- [Your goal]: Look for the line containing "From Stdlib Require Export ZArith Lia." in the listing below. Retype that line and every subsequent line through the last one, and only those.

- [Data to examine]:
(* ===== verification/Prelude.v ===== *)
(** * s3cache: a transparent S3 caching proxy

    s3cache forwards S3 requests to an origin and answers what it can from node-local
    state: LIST and HEAD from an in-memory index of every configured bucket, GET from a
    hot (heap) and warm (disk) tier of bodies.  Nodes of a fleet keep each other coherent
    with a gossip write feed: a writer indexes its write, advertises it, and reports it
    only when its peers have applied it or lost the right to serve.  A starting node
    bootstraps its index from a peer (image, journal, guarded install) or from an origin
    scan.  A control journal on the object store keeps the mutations whose outcome is
    unknown.  This library models those parts and proves what makes each of them correct.

    ** Conventions

    Every integer is a [Z] with its width written out ([checked_add], [saturating_sub],
    [try_from] below); [usize] is the 64-bit one.  Fallible code returns [result] or
    [option], with the [?] operator as bind.  A panic is [None].  Strings are byte
    strings, bytes are [Byte.byte], times are nanoseconds in [Z], maps are [gmap] and,
    where the code iterates in key order, sorted association lists.  An operation that
    the code runs under the index lock is one function on the locked state.  Code awaited
    in between is a program of calls executed with other writers in between
    ([ControlStore.exec]) or a step relation ([TierFence.step]).  Third-party code
    (postcard, base64, blake3, groupnet, the S3 client, the tier libraries) is a
    parameter: a class with the laws its documentation promises, and every theorem under
    such a law has a witness with a concrete instance.

    ** Row data, codecs

    [ObjTypes]: [ETag], [ObjEntry], [ObjMeta], [IndexStats] of src/src/index.rs.
    [LegacyCodec]: src/src/codec/legacy.rs over a grammar of serde types; [legacy_exact]
    says it accepts exactly the documented layout.
    [ListToken]: src/src/list_token.rs; [token_roundtrip].
    [ImageCodec], [CodecProps]: the bounded writer and reader, the charges and the row and
    effect codecs of src/src/index/fleet.rs and fleet/delta.rs, against the pure encodings
    [enc_*]; [delta_roundtrip].
    [Image], [ImageProps], [ImageSizing], [ImageRound]: whole-index images and their
    sizing (fleet.rs, fleet/snapshot.rs); [image_roundtrip], [decode_wf] (no input makes
    an ill-formed index) and [tallied_size_exact] (the O(buckets) size is the row-by-row
    one).

    ** The index

    [Rows]: src/src/index/rows.rs, the row and tombstone tables with their tallies and
    the incremental sweep.  [IndexCapture], [KeyIndex]: the whole state of
    src/src/index.rs and every operation that changes it.
    [IndexWf], [IndexSteps], [IndexInv], [IndexMachine]: the invariant, each operation as
    an equation on its bucket, preservation, and the state machine of all operations:
    [reachable_wf], [fence_held], [fence_token_fresh], and the reuse of a token after a
    bucket's removal ([token_reused_after_remove]).
    [IndexLww]: every key is a last-writer-wins register ([lww_refinement]).  This theorem
    and those built on it (rebuilds, scans, convergence) count the deletes: past
    [TOMBSTONE_PRUNE_LEN] of them the sweep forgets tombstones.
    [IndexRebuild]: a rebuild publishes the listing merged with the writes that raced it,
    ours and the feed's ([rebuild_merges_racing_writes]); an unwritten fenced key gets no row.
    [Scan], [ScanProps], [ScanEnds]: src/src/index/scan.rs.  Discovery only splits the key
    space ([split_covers]); a scan whose pages interleave with one another, with writes and
    with changes at the origin publishes what its pages listed, merged with those writes
    ([scan_publishes_listing]).  The loop of a range has fuel [9 * size + 9] requests, which
    is enough for a listing of that size that stands still: every non-empty page moves on and
    at most eight empty ones come between ([scan_range_ends]).
    [ListIndex], [ListProps]: ListObjectsV2 from the index and its handler
    (src/src/cache/service.rs); a client that follows the tokens sees the listing once.

    ** Bootstrap

    [Install], [InstallProps], [InstallInv]: src/src/index/fleet/install.rs; what an
    install keeps, that a refusal is inert, that the result is well formed, and the row it
    can drop ([install_drops_covered_row]).
    [Stage], [Replay], [StageProps]: src/src/index/fleet/stage.rs and the donor's journal;
    [follower_matches_donor] composes image, transfer and replay.
    [Donor], [DonorProps]: src/src/index/fleet/capture.rs and the donor callbacks of
    src/src/sync/volatile/fleet/; the image is the index at the moment of capture
    ([capture_exact]), and [bootstrap_transfers] goes from the donor's lock to the follower's
    private index.  An image and a journal carry skeletal rows, without the content type and
    the metadata of a HEAD, of indexes whose rows the codec takes.
    [FollowerPort], [FollowerProps]: src/src/sync/volatile/fleet/follower.rs and the roster
    checks of fleet.rs; [follower_installs_verified] for any order of effects.
    [Recovery], [RecoveryProps]: src/src/sync/volatile.rs, the recapture of fleet.rs and the
    limits of runtime.rs; a rebuild hides every bucket before it scans ([rebuild_hides]), a
    recapture serves the index at C or leaves nothing attached ([recapture_sound]).
    [FleetConfig], [FleetProps]: src/src/sync/fleet/, the peer book and its scope
    ([book_sound], [scope_binds]).  [Config]: src/src/config.rs and src/src/sync/config.rs.

    ** Control journal

    [Control]: src/src/sync/control/ as programs of store calls; [ControlStore]: their
    executions on a store that other writers extend at any time.  A put answered without a
    verdict took effect, was refused or is still in flight ([ControlStore.Fate]), and one in
    flight may land at any later time; [append_writes_once] says which object that can
    create.  [ControlPending], [ControlProps], [ControlScan], [ControlKeys], [ControlS3], [ControlClaims],
    [ControlDemo]: appends commit once and at the first absent slot, retries find the
    committed copy, scans are exact, committed intents fence, keys are distinct, and the
    S3 store refines the store the proofs assume.  Loops run on the probe and event limits
    of the configuration, which is the fuel the code itself has;
    [append_calls_bounded] bounds the calls.

    ** Coherence

    [Wire]: src/src/sync/wire.rs.  [Coherence], [CoherenceProps]: src/src/sync/coherence.rs
    with the crossings of stop.rs; nodes that hold the same writes agree
    ([fleet_converges]), a reported write is covered ([reported_write_covered]).
    [Apply], [ApplyProps]: the apply loop of coherence.rs, each event's handling as a script
    of actions with any operation of other tasks on the index between two of them; a
    position is acknowledged only once the index is past it ([acks_follow_index]), and the
    loop ends its stream in at most seven steps per event ([drain_ends]).
    [Fleet]: the two composed, for writers and readers in different nodes.  A write that a
    strong mode reports is settled at every peer it waits on ([reported_write_visible]), and
    a node whose barrier passed has settled what its peers advertised
    ([barrier_read_fresh]); settled means applied, shown and out of the hot tier, or counted
    as missed with every bucket hidden.
    [Startup]: the options and the starts of coherence of src/src/cache/proxy.rs and
    main.rs, the attachment, and the openings of src/src/sync/volatile.rs and runtime.rs as
    a trace of calls; a start announces, opens with settled limits and installs the driver
    before the apply loop that calls it ([start_sound]).
    [Gossip]: src/src/sync/config.rs, from the environment to an attached node
    ([gossip_joins]).

    ** Readiness and stop

    [Lifecycle], [LifecycleProps]: src/src/cache/stop.rs, readiness.rs, src/src/sync/readiness.rs
    and advertise.rs.  Handlers, their tasks and the stop are the steps of one machine:
    nothing follows the seal ([seal_is_final]) and a stop is never wedged ([stop_can_seal]).
    A node without an index is not ready beside a peer that may hold one
    ([replacement_waits]).

    ** Bodies

    [Tier]: the cached object, ranges, draining a stream against the cap, and the warm
    record format of src/src/tier.rs; [range_exact], [buffered_or_intact],
    [warm_record_roundtrip].
    [TierFence], [TierInv]: fills, observations, mutations, promotions, revalidations and
    evictions of the body cache as a step relation over every interleaving of tasks, with
    origin versions numbered; [no_stale_fill].

    ** Request handlers

    [Proxy]: the GET and HEAD decision trees of src/src/cache/proxy.rs and service.rs, with
    revalidation, fills, range promotion and observations.  [Mutation]: the write-through
    mutations of src/src/cache/mutation.rs and copy.rs, the recording and fencing half of
    proxy.rs, and one turn of a key's reconciliation.  The origin's answers, the clock and
    what groupnet says are arguments; a handler runs without interference (the races are
    [TierFence]'s).
    [Service]: the operations of src/src/cache/service.rs, the nine with a handler and the
    ones forwarded to the upstream operation of their name ([serve_total]).
    [ProxyView], [ProxySpec], [ProxyReads], [ProxyWrites], [Transparency]: a node without
    gossip and its origin as a state machine, the coherence of the two, and
    [reads_transparent]: every read is answered as the origin would answer it.  The origin
    is a class with the read behaviour S3 documents; writes reach it through contracts
    (a definite refusal changes nothing, an ambiguous failure may change the key).  Assumed:
    clocks order the writes, a local delete of a copy succeeds, objects carry no header a
    cached copy lacks, and no write appends.  [TransparencyDemo] instantiates the origin;
    [TransparencyEnds] shows that the last two are needed, at any node and for any such
    request: [get_drops_expires], [append_head_wrong].

    ** Counters

    [Metrics]: src/src/metrics.rs, the counters, their two renderings and the listener's
    routes; a scraper reads back every value ([exposition_exact]).  [Origin]: the
    interceptors of src/src/cache/origin.rs and copy.rs ([origin_accounting],
    [copy_conditions_carried]).

    ** Not modelled

    Requests in gossip mode are modelled handler by handler, but the transparency theorem
    is about one node; [CoherenceProps] and [Fleet] have the fleet's part.  Not in the model:
    the copy of requests and answers into the client's types.
    groupnet's recovery, bootstrap and transfer workers, its sessions and its listener, its
    journal and its admission: a library the sources do not contain, whose answers are
    arguments; the gossip transport's sockets are I/O, and the tiers' storage is the tier
    libraries'.  The rest of main, logs, the places that bump
    a counter (but the origin client's), the listeners' sockets and process wiring are left
    out.
    Allocation failure and lock poisoning are left out everywhere. *)

From Stdlib Require Export ZArith Lia.
From stdpp Require Export sorting.
From stdpp Require Export prelude gmap strings numbers list.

- [Your solution]:
From Stdlib Require Export ZArith Lia.
From stdpp Require Export sorting.
From stdpp Require Export prelude gmap strings numbers list.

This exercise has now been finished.